What is required: Each line below from the one containing "match known, cpu_sample w with" through the one containing "Lemma collect_cpu_usage_reference c" is to be given again exactly, and no line outside that span.

──────

(* ===== verification/CollectorSources.v ===== *)
(** * The sources of a collection cycle

    Every measurement is the one its own source gives, whatever the others
    answer; a cycle asks for a bounded number of waits; the firmware command is found
    where the documentation says. *)

From S2P Require Import Prelude RustStr RustFloat RustFloatFacts Model Config MetricsError MetricsCpu MetricsMemory MetricsDisk MetricsMetadata MetricsPower MetricsTemperature MetricsUptime Collector CollectorReports.

Local Open Scope Z_scope.

(** ** Reasoning about a cycle *)

Section cycle_logic.
Context {W : Type}.

(** [m] keeps the CPU sample and returns a value that satisfies [P]. *)
Definition ensures {A} (m : Cy (W := W) A) (P : A -> Prop) : Prop :=
  forall c, sample (m c).2 = sample c /\ P (m c).1.

Lemma ensures_bind {A B} (m : Cy (W := W) A) P (f : A -> Cy B) Q :
  ensures m P -> (forall a, P a -> ensures (f a) Q) -> ensures (m ≫= f) Q.
Proof.
  intros Hm Hf c. unfold mbind, cy_bind. destruct (Hm c) as [Hs Ha], (m c) as [a c']. destruct (Hf a Ha c') as [Hs' Hb].
  split; [etrans; [exact Hs'|exact Hs]|exact Hb].
Qed.

Lemma ensures_world {A B} (f : W -> A * W) (g : A -> Cy B) Q :
  (forall a, ensures (g a) Q) -> ensures (on_world f ≫= g) Q.
Proof.
  intros Hg. apply (ensures_bind _ (fun _ => True)); [|by intros a _]. intros c. unfold on_world. by destruct (f (world c)).
Qed.

End cycle_logic.

(** ** Independent readings *)

Section independent.
Context {W : Type} `{SystemSource W} `{CommandRunner W} `{Clock W}.
Context (text : PathBuf -> result ErrorKind str) (disk_values : PathBuf -> result ErrorKind StatvfsValues)
  (firmware : PathBuf -> list str -> Duration -> result CommandFailure str).

(** The sources but [/proc/stat] answer the same whenever they are read. *)
Class StableSource : Prop := {
  stable_text : forall p w, p <> PROC_STAT -> (read_text p w).1 = text p;
  stable_disk : forall p w, (statvfs p w).1 = disk_values p;
  stable_firmware : forall p args t w, (run_command p args t w).1 = firmware p args t;
}.

(** What each measurement must be, on its own. *)
Definition load_reference : option LoadAverage := result_ok (parsed parse_loadavg (text PROC_LOADAVG)).
Definition temperature_reference (self : Collector) : option f64 :=
  match text THERMAL_ZONE with
  | Ok input => result_ok (parse_millidegrees_celsius input)
  | Err NotFound =>
    result_ok (parsed parse_vcgencmd_temperature
      (firmware (vcgencmd_path self) [lit "measure_temp"] (command_timeout self)))
  | Err OtherKind => None
  end.
Definition frequency_reference : option f64 :=
  match List.find (fun path => bool_decide (text path <> Err NotFound)) FREQUENCY_PATHS with
  | Some path => result_ok (parsed parse_frequency_khz (text path))
  | None => None
  end.
Definition memory_reference : option Memory.MemoryMetrics :=
  result_ok (parsed parse_meminfo (text MetricsMemory.PROC_MEMINFO)).
Definition uptime_reference : option Z := result_ok (parsed parse_uptime_seconds (text PROC_UPTIME)).
Definition disk_reference (self : Collector) : DiskMetrics :=
  default (DiskMetrics_unavailable (root_filesystem self))
    (result_ok (disk_values (root_filesystem self)) ≫= fun v =>
     result_ok (calculate_disk_metrics (root_filesystem self) v)).
Definition power_reference (self : Collector) : PowerMetrics :=
  from_option power_metrics PowerMetrics_default
    (result_ok (parsed parse_throttled
      (firmware (vcgencmd_path self) [lit "get_throttled"] (command_timeout self)))).

(** The utilisation, given the sample known before: that since the sample, or over
    the warm-up second when there is none yet; with the sample known afterwards. *)
Definition utilisation (previous : CpuTimes) (r : result unit CpuTimes) : option f64 * option CpuTimes :=
  match r with
  | Ok current => (default None (result_ok (MetricsCpu.usage_percent previous current)), Some current)
  | Err _ => (None, Some previous)
  end.
Definition usage_reference (known : option CpuTimes) (w : W) : option f64 * option CpuTimes :=
  match known, cpu_sample w with
  | Some previous, (r, _) => utilisation previous r
  | None, (Ok initial, w) => utilisation initial (cpu_sample (sleep CPU_WARMUP w)).1
  | None, (Err _, _) => (None, None)
  end.

(** [m] returns [a]. *)
Definition yields {A} (m : Cy (W := W) A) (a : A) : Prop := ensures m (fun a' => a' = a).

Lemma yields_ret {A} (a : A) : yields (mret a) a.
Proof. done. Qed.

Lemma yields_push name msg {A} (a : A) : yields (_ ← push_error name msg; mret a) a.
Proof. done. Qed.

Lemma yields_bind {A B} (m : Cy (W := W) A) a (f : A -> Cy B) b :
  yields m a -> yields (f a) b -> yields (m ≫= f) b.
Proof. intros Hm Hf. eapply ensures_bind; [exact Hm|]. by intros ? ->. Qed.

Lemma yields_world {A B} (f : W -> A * W) a (g : A -> Cy B) b :
  (forall w, (f w).1 = a) -> yields (g a) b -> yields (on_world f ≫= g) b.
Proof.
  intros Hf Hg. eapply yields_bind; [|exact Hg]. intros c. unfold on_world.
  specialize (Hf (world c)). by destruct (f (world c)).
Qed.

(** What a cycle reports and keeps of [/proc/stat]. *)
Lemma collect_cpu_usage_reference c :
  let '(usage, c') := collect_cpu_usage (W := W) c in (usage, sample c') = usage_reference (sample c) (world c).
Proof.
  unfold collect_cpu_usage, usage_reference. unfold mbind, cy_bind, get_sample. cbv beta.
  destruct (sample c) as [previous|] eqn:Es; cbn [mret cy_ret].
  - rewrite read_cpu_sample_eq. destruct (cpu_sample (world c)) as [[current|e] w1]; cbn -[MetricsCpu.usage_percent]; [|by rewrite Es].
    by destruct (MetricsCpu.usage_percent previous current) as [[v|]|e].
  - rewrite read_cpu_sample_eq. destruct (cpu_sample (world c)) as [[initial|e] w1]; cbn -[MetricsCpu.usage_percent]; [|by rewrite Es].
    rewrite read_cpu_sample_eq. cbn -[MetricsCpu.usage_percent cpu_sample]. destruct (cpu_sample (sleep CPU_WARMUP w1)) as [[current|e] w2]; cbn -[MetricsCpu.usage_percent]; [|done].
    by destruct (MetricsCpu.usage_percent initial current) as [[v|]|e].
Qed.
End independent.
Arguments StableSource W {_ _} text disk_values firmware.

Section independent_proofs.
Context {W : Type} `{SystemSource W} `{CommandRunner W} `{Clock W}.
Context text disk_values firmware `{Hs : !StableSource W text disk_values firmware}.

Ltac yields_step :=
  match goal with
  | |- yields (mret _) _ => apply yields_ret
  | |- yields (_ ← push_error _ _; mret _) _ => apply yields_push
  | |- yields (on_world _ ≫= _) _ =>
    eapply yields_world;
      [intros ?; first [apply (stable_disk text disk_values firmware) | apply (stable_firmware text disk_values firmware)
                       | apply (stable_text text disk_values firmware); vm_compute; discriminate]
      |cbv beta]
  end.

Lemma yields_load cpu :
  yields (W := W) (collect_load_average cpu) (from_option (set_load cpu) cpu (load_reference text)).
Proof.
  unfold collect_load_average, load_reference. yields_step.
  destruct (parsed _ _); yields_step.
Qed.

Lemma yields_temperature self cpu :
  yields (W := W) (collect_temperature self cpu)
    (from_option (set_temperature cpu) cpu (temperature_reference text firmware self)).
Proof.
  unfold collect_temperature, temperature_reference, parsed. yields_step.
  destruct (text THERMAL_ZONE) as [input|[]]; [|yields_step|yields_step].
  - destruct (parse_millidegrees_celsius input); yields_step.
  - destruct (firmware _ _ _) as [output|]; cbn; [|yields_step].
    destruct (parse_vcgencmd_temperature output); yields_step.
Qed.

Lemma yields_frequency cpu :
  yields (W := W) (collect_frequency cpu) (from_option (set_frequency cpu) cpu (frequency_reference text)).
Proof.
  unfold collect_frequency, frequency_reference.
  assert (Forall (fun p => p <> PROC_STAT) FREQUENCY_PATHS) as Hp
    by (repeat (constructor; [vm_compute; discriminate|]); constructor).
  revert Hp. generalize FREQUENCY_PATHS as paths. induction 1 as [|path paths Hp Hps IH]; [apply yields_ret|].
  cbn [collect_frequency_from List.find].
  eapply yields_world; [intros w; by apply (stable_text text disk_values firmware)|cbv beta]. unfold parsed.
  destruct (text path) as [input|[]] eqn:E; [| |].
  - rewrite bool_decide_eq_true_2, E by done. cbn. destruct (parse_frequency_khz input); yields_step.
  - rewrite bool_decide_eq_false_2 by (intros Hne; done). exact IH.
  - rewrite bool_decide_eq_true_2, E by done. yields_step.
Qed.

──────

Exercise result:
  match known, cpu_sample w with
  | Some previous, (r, _) => utilisation previous r
  | None, (Ok initial, w) => utilisation initial (cpu_sample (sleep CPU_WARMUP w)).1
  | None, (Err _, _) => (None, None)
  end.

(** [m] returns [a]. *)
Definition yields {A} (m : Cy (W := W) A) (a : A) : Prop := ensures m (fun a' => a' = a).

Lemma yields_ret {A} (a : A) : yields (mret a) a.
Proof. done. Qed.

Lemma yields_push name msg {A} (a : A) : yields (_ ← push_error name msg; mret a) a.
Proof. done. Qed.

Lemma yields_bind {A B} (m : Cy (W := W) A) a (f : A -> Cy B) b :
  yields m a -> yields (f a) b -> yields (m ≫= f) b.
Proof. intros Hm Hf. eapply ensures_bind; [exact Hm|]. by intros ? ->. Qed.

Lemma yields_world {A B} (f : W -> A * W) a (g : A -> Cy B) b :
  (forall w, (f w).1 = a) -> yields (g a) b -> yields (on_world f ≫= g) b.
Proof.
  intros Hf Hg. eapply yields_bind; [|exact Hg]. intros c. unfold on_world.
  specialize (Hf (world c)). by destruct (f (world c)).
Qed.

(** What a cycle reports and keeps of [/proc/stat]. *)
Lemma collect_cpu_usage_reference c :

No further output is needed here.